[Collected data]
(** The backups go to the DBs of their numbers, whatever they are. *)
Lemma rollback_backups_total count p l fs : NoDup l ->
  (forall f, f ∈ l -> exists b i, f = BackupName b i /\ is_Some (fs !! f)) ->
  exists fs', rollback_backups count p l fs = (fs', true) /\
    (forall j n q, is_Some (fs !! AccountName j n q) -> is_Some (fs' !! AccountName j n q)) /\
    (forall j n q d, fs' !! AccountName j n q = Some d -> fs !! AccountName j n q = Some d \/
       n = count /\ exists b, fs !! BackupName b j = Some d) /\
    (forall b j d, fs' !! BackupName b j = Some d -> fs !! BackupName b j = Some d).
Proof.
  intros Hnd. revert fs. induction Hnd as [|f l Hn Hnd IH]; intros fs Hl; cbn [rollback_backups]; [by exists fs; eauto|].
  destruct (Hl f) as (b & i & -> & d & Hd); [by left|].
  unfold Rename, RemoveAll. rewrite lookup_delete_ne, Hd by done.
  set (fs1 := <[AccountName i count p := d]> _).
  assert (Hb : forall b' j, BackupName b' j <> BackupName b i -> fs1 !! BackupName b' j = fs !! BackupName b' j).
  { intros b' j Hne. unfold fs1. by rewrite lookup_insert_ne, !lookup_delete_ne. }
  assert (Hb1 : fs1 !! BackupName b i = None) by (unfold fs1; by rewrite lookup_insert_ne, lookup_delete_eq).
  assert (Ha : forall j n q, fs1 !! AccountName j n q =
    if decide (AccountName i count p = AccountName j n q) then Some d else fs !! AccountName j n q).
  { intros j n q. unfold fs1. case_decide as E; [by rewrite <-E, lookup_insert_eq|].
    by rewrite lookup_insert_ne, !lookup_delete_ne. }
  destruct (IH fs1) as (fs' & -> & H1 & H2 & H3).
  { intros f Hf. destruct (Hl f) as (b' & j & -> & Hs); [by right|]. exists b', j. split; [done|].
    rewrite Hb; [done|]. intros E. by rewrite E in Hf. }
  exists fs'. split; [done|]. split_and!.
  - intros j n q Hs. apply H1. rewrite Ha. by case_decide.
  - intros j n q d' [Hd'|(-> & b' & Hd')]%H2.
    + rewrite Ha in Hd'. case_decide as E; [|by left]. injection E as <- <- <-. injection Hd' as <-. right. eauto.
    + destruct (decide (BackupName b' j = BackupName b i)) as [E|Hne]; [congruence|]. rewrite Hb in Hd' by done. eauto.
  - intros b' j d' Hd'%H3. destruct (decide (BackupName b' j = BackupName b i)) as [E|Hne]; [congruence|].
    by rewrite Hb in Hd'.
Qed.

Lemma rollback_inv h s : accounts_inv s ->
  exists s', rollbackAccountDB h s = (s', true) /\ accounts_inv s'.
Proof.
  intros [Hok Hn Hf Hp Hbk]. unfold rollbackAccountDB. cbn [info CloseAccountDB set_accounts files].
  destruct (rollback_backups_total (DBCount (info s)) (if QueryDBIsZero (info s) then 1 else 0) (Glob_backup None (files s)) (files s))
    as (fs' & -> & H1 & H2 & H3); [apply Glob_backup_NoDup| |].
  { intros f [Hm Hs]%Glob_backup_elem. destruct f as [|b i]; [done|]. by exists b, i. }
  cbn [negb]. eexists. split; [done|]. set (s1 := set_files fs' (CloseAccountDB s)).
  destruct (OpenAccountDB_spec s1) as (Hok1 & Ef & Ei).
  { intros i p Hi Hp'. apply H1. by apply (ao_files s Hok). }
  apply (accounts_inv_same (toggleAccountDB h (OpenAccountDB s1))); [|done..].
  apply toggle_inv. split; [done|by rewrite Ei|..]; rewrite Ef, ?Ei; cbn [files set_files s1 info CloseAccountDB set_accounts].
  - intros f d Hd. destruct f as [j n q|b j]; [|by eapply Hf, H3].
    apply H2 in Hd as [?|(_ & b & ?)]; by eapply Hf.
  - intros i p d k [Hd|(_ & b & Hd)]%H2 Hk; [by eapply Hp|by eapply Hbk].
  - intros b i d k Hd%H3. by eapply Hbk.
Qed.
End Accounts.

Section WellTyped.
Context {D : Type} `{!LevelDB D, !LevelDBLaws D}.
Context `{!Codec ClaimData, !CodecLaws ClaimData, !Codec ClaimBackupInfo, !CodecLaws ClaimBackupInfo,
  !Codec PreCommitData, !CodecLaws PreCommitData}.
Context `{!Codec IScoreData, !CodecLaws IScoreData, !Codec IISSTXData, !CodecLaws IISSTXData,
  !Codec IISSBlockProduceInfoData, !CodecLaws IISSBlockProduceInfoData, !Codec CRData, !CodecLaws CRData,
  !Codec DBInfoData, !CodecLaws DBInfoData, !Codec DBInfoDataV1, !Codec GVData, !CodecLaws GVData,
  !Codec PRepData, !CodecLaws PRepData, !Codec PRepCandidateData, !CodecLaws PRepCandidateData,
  !Codec IISSHeader, !Codec IISSGVData, !Codec CalcDebugData, !ProtocolCodecs, !Framing}.
Context (shake256 : bytes -> bytes) (map_order : gmap bytes Z -> list (bytes * Z)).
Hypothesis map_order_perm : forall m, map_order m ≡ₚ map_to_list m.
Context (candidate_order : PRepCandidates -> list (Address * PRepCandidate)) (world : calc_world D).
Implicit Type (ctx : Context D) (s : IScoreDB D) (m : manager D).

(** ** Well-typed states *)

Definition results_typed (d : D) : Prop := forall k v, ldb_get d k = Some v -> exists cr : CRData, wf cr /\ v = marshal cr.

Record well_typed ctx : Prop := {
  wt_ready : calc_ready ctx;
  wt_pc : pc_inv (preCommit (DB ctx));
  wt_claims : claims_typed (claim (DB ctx));
  wt_journal : journal_typed (claimBackup (DB ctx));
  wt_results : results_typed (calcResult (DB ctx));
}.

(** A step next to the claims: their stores stay, the results stay readable. *)
Definition keeps_stores s s' : Prop :=
  preCommit s' = preCommit s /\ claim s' = claim s /\ claimBackup s' = claimBackup s /\
  (results_typed (calcResult s) -> results_typed (calcResult s')).

#[local] Instance keeps_stores_refl : Reflexive keeps_stores.
Proof. by intros s. Qed.
#[local] Instance keeps_stores_trans : Transitive keeps_stores.
Proof. intros s1 s2 s3 (H1 & H2 & H3 & H4) (K1 & K2 & K3 & K4). split_and!; [congruence..|auto]. Qed.

Lemma keeps_stores_typed ctx ctx' : well_typed ctx -> calc_ready ctx' -> keeps_stores (DB ctx) (DB ctx') -> well_typed ctx'.
Proof. intros [_ H1 H2 H3 H4] Hr (E1 & E2 & E3 & K). split; rewrite ?E1, ?E2, ?E3; auto. Qed.

Lemma keeps_stores_files s s' : files_only s s' -> keeps_stores s s'.
Proof. intros ->. done. Qed.

Lemma keeps_stores_accounts ctx ctx' : accounts_only ctx ctx' -> keeps_stores (DB ctx) (DB ctx').
Proof. intros [_ Hq]. by apply keeps_stores_files. Qed.

Lemma keeps_stores_toggle h s : keeps_stores s (toggleAccountDB h s).
Proof. unfold toggleAccountDB. by destruct (_ =? h). Qed.

Lemma keeps_stores_reset bh old s : keeps_stores s (resetAccountDB bh old s).
Proof.
  unfold resetAccountDB. destruct (reset_loop _ _ _ _ _ _) as [fs []]; cbn [negb]; [|done]. by destruct (QueryDBIsZero _).
Qed.

Lemma keeps_stores_prepared bh rev gvList prepList iissDB ctx :
  keeps_stores (DB ctx) (DB (prepared bh rev gvList prepList iissDB ctx)).
Proof.
  rewrite prepared_DB. transitivity (begin_calculation bh (DB ctx)); [|done].
  etransitivity; [apply keeps_stores_toggle|apply keeps_stores_reset].
Qed.

Lemma keeps_stores_finish {E : Type} iiss bh ctx st hs acks r :
  finish_calculation (E := E) shake256 map_order iiss bh ctx st hs acks = Ok r -> keeps_stores (DB ctx) (DB (res_ctx r)).
Proof.
  unfold finish_calculation.
  intros ([c1 [[n1 t1] h1]] & H1%calculateIISSTX_files & Hq)%obind_ok.
  apply obind_ok in Hq as ([c2 [[n2 t2] h2]] & H2%calculateIISSBlockProduce_files & Hq).
  apply obind_ok in Hq as ([c3 [[n3 t3] h3]] & H3%calculatePRepReward_files & Hq).
  injection Hq as <-. cbn [res_ctx]. transitivity (DB c3).
  { do 2 (etransitivity; [apply keeps_stores_accounts; eassumption|]). by apply keeps_stores_accounts. }
  split_and!; [done..|]. intros Hr k v. cbn. unfold WriteCalculationResult. rewrite bucket_get_set.
  case_decide; [intros [= <-]; by eexists|apply Hr].
Qed.

Lemma keeps_stores_calculate {E : Type} env quit ctx req iissDB conn id r :
  DoCalculate (E := E) shake256 map_order env quit ctx req iissDB conn id = Ok r -> keeps_stores (DB ctx) (DB (res_ctx r)).
Proof.
  unfold DoCalculate. destruct (negb _ && _); [by intros [= <-]|].
  destruct (LoadIISSData iissDB) as [[[header gvList] prepList]|]; [|by intros [= <-]].
  set (bh := if ih_BlockHeight header =? 0 then _ else _).
  destruct (bh =? _); [by intros [= <-]|]. destruct (bh <? _); [by intros [= <-]|].
  set (c1 := update_DB (setCalculatingBH bh) ctx). unfold run_calculation.
  intros ([[s st] hs] & Hs%calc_account_dbs_files & Hq)%obind_ok.
  change (files_only (DB (prepared bh (ih_Revision header) gvList prepList iissDB c1)) s) in Hs.
  transitivity s.
  { transitivity (DB c1); [done|]. etransitivity; [apply keeps_stores_prepared|]. by apply keeps_stores_files. }
  destruct (negb _); [by injection Hq as <-|]. by apply keeps_stores_finish in Hq.
Qed.

(** ** Queries *)

Lemma account_readable_typed ctx a : well_typed ctx -> account_readable ctx a.
Proof.
  intros Hw f bs _ Hg. rewrite bucket_Get_ldb in Hg. pose proof (cr_accounts _ (wt_ready _ Hw)) as Hs.
  apply (db_at_inv _ f Hs) in Hg as (_ & x & [-> Hx]%account_value_good).
  by rewrite NewIScoreAccountFromBytes_marshal by apply Hx.
Qed.

Lemma findPreCommit_total (pcDB : D) a h hash : pc_inv pcDB ->
  findPreCommit pcDB a h hash <> Panic.
Proof.
  intros Hpc. unfold findPreCommit. rewrite bucket_Get_ldb.
  destruct (ldb_get pcDB _) as [v|] eqn:Hg; [|done]. apply Hpc in Hg as (pc & Hwf & Hk & -> & _).
  change (PrefixClaim ++ GenPreCommitKey a h hash) with (GenPreCommitKey a h hash) in Hk. rewrite Hk.
  unfold pc_SetBytes, pc_Bytes. rewrite unmarshal_marshal by apply Hwf. cbn [negb].
  destruct (pc_SetID_own (E := claim_error) pc (pc_set_Data (pc_Data pc) zero_PreCommit) Hwf) as (pc' & -> & _); [apply Hwf|done].
Qed.

Lemma DoQuery_total {E : Type} ctx req : well_typed ctx -> wf_Address (q_Address req) ->
  exists resp, DoQuery (E := E) ctx req = Ok resp.
Proof.
  intros Hw Ha. pose proof (cr_accounts _ (wt_ready _ Hw)) as Hs.
  pose proof (query_account (E := E) ctx (q_Address req) (ai_ok _ Hs) (ai_count _ Hs) Ha
    (account_readable_typed ctx (q_Address req) Hw)) as Hrest.
  unfold DoQuery.
  assert (exists pc, (if (length (q_TXHash req) =? 0)%nat then Ok None
      else match findPreCommit (preCommit (DB ctx)) (q_Address req) (q_BlockHeight req) (q_BlockHash req) with
           | Ok pc => Ok pc | Err _ => Ok None | Panic => Panic end) = Ok (E := E) pc) as [pc ->].
  { destruct (_ =? 0)%nat; [by eexists|].
    pose proof (findPreCommit_total _ (q_Address req) (q_BlockHeight req) (q_BlockHash req) (wt_pc _ Hw)).
    destruct (findPreCommit _ _ _ _); [by eexists..|done]. }
  cbn [obind]. cbv zeta. match goal with |- context [match ?x with Some _ => Ok _ | None => _ end] => destruct x; [by eexists|] end.
  cbv zeta in Hrest. rewrite Hrest. by eexists.
Qed.

Lemma DoQueryCalculateResult_total {E : Type} ctx h : well_typed ctx -> exists resp, DoQueryCalculateResult (E := E) ctx h = Ok resp.
Proof.
  intros Hw. unfold DoQueryCalculateResult. case_match; [by eexists|].
  destruct (bucket_Get _ _ _) as [v|] eqn:Hg; [|by eexists]. rewrite bucket_Get_ldb in Hg.
  apply (wt_results _ Hw) in Hg as (cr & Hcr & ->). unfold NewCalculationResultFromBytes. rewrite unmarshal_new_marshal by done.
  case_match; by eexists.
Qed.

(** ** Claims and blocks *)

Lemma well_typed_pc ctx pcDB : well_typed ctx -> pc_inv pcDB -> well_typed (update_DB (set_preCommit pcDB) ctx).
Proof.
  intros [[Hm Hs] H1 H2 H3 H4] Hpc. split; [split|done..].
  - apply (ctx_mirror_info ctx); [done|]. eapply info_saved_same; [by apply ctx_mirror_saved|done..].
  - by apply (accounts_inv_same (DB ctx)).
Qed.

Lemma DoClaim_total {E : Type} ctx req : well_typed ctx -> wf_ClaimMessage req ->
  exists ctx' r, DoClaim (E := E) ctx req = Ok (ctx', r) /\ well_typed ctx'.
Proof.
  intros Hw Hreq. pose proof (cr_accounts _ (wt_ready _ Hw)) as Hs.
  destruct (getQueryDB_ok (E := E) (DB ctx) (cm_Address req) (ai_ok _ Hs) (ai_count _ Hs)) as (f & Hf & _); [apply Hreq|].
  rewrite (DoClaim_answer ctx req f Hf). destruct (claim_answer ctx req) as [ctx' r] eqn:Ec. exists ctx', r. split; [done|].
  revert Ec. unfold claim_answer. destruct (pc_query _ _).2; [by intros [= <- _]|].
  destruct (account ctx _); [|by intros [= <- _]]. destruct (at_claim_height _ _); [by intros [= <- _]|].
  case_match; intros [= <- _]; [done|]. apply well_typed_pc; [done|].
  eapply pc_inv_set; [apply Hw|by apply claim_entry_ok].
Qed.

## Problem to work on
Could you reproduce, exactly, every line above from the line with "transitivity (DB c1);" to the line with "(** ** Queries *)", and no other line? Both ends count.

## Output
  { transitivity (DB c1); [done|]. etransitivity; [apply keeps_stores_prepared|]. by apply keeps_stores_files. }
  destruct (negb _); [by injection Hq as <-|]. by apply keeps_stores_finish in Hq.
Qed.

(** ** Queries *)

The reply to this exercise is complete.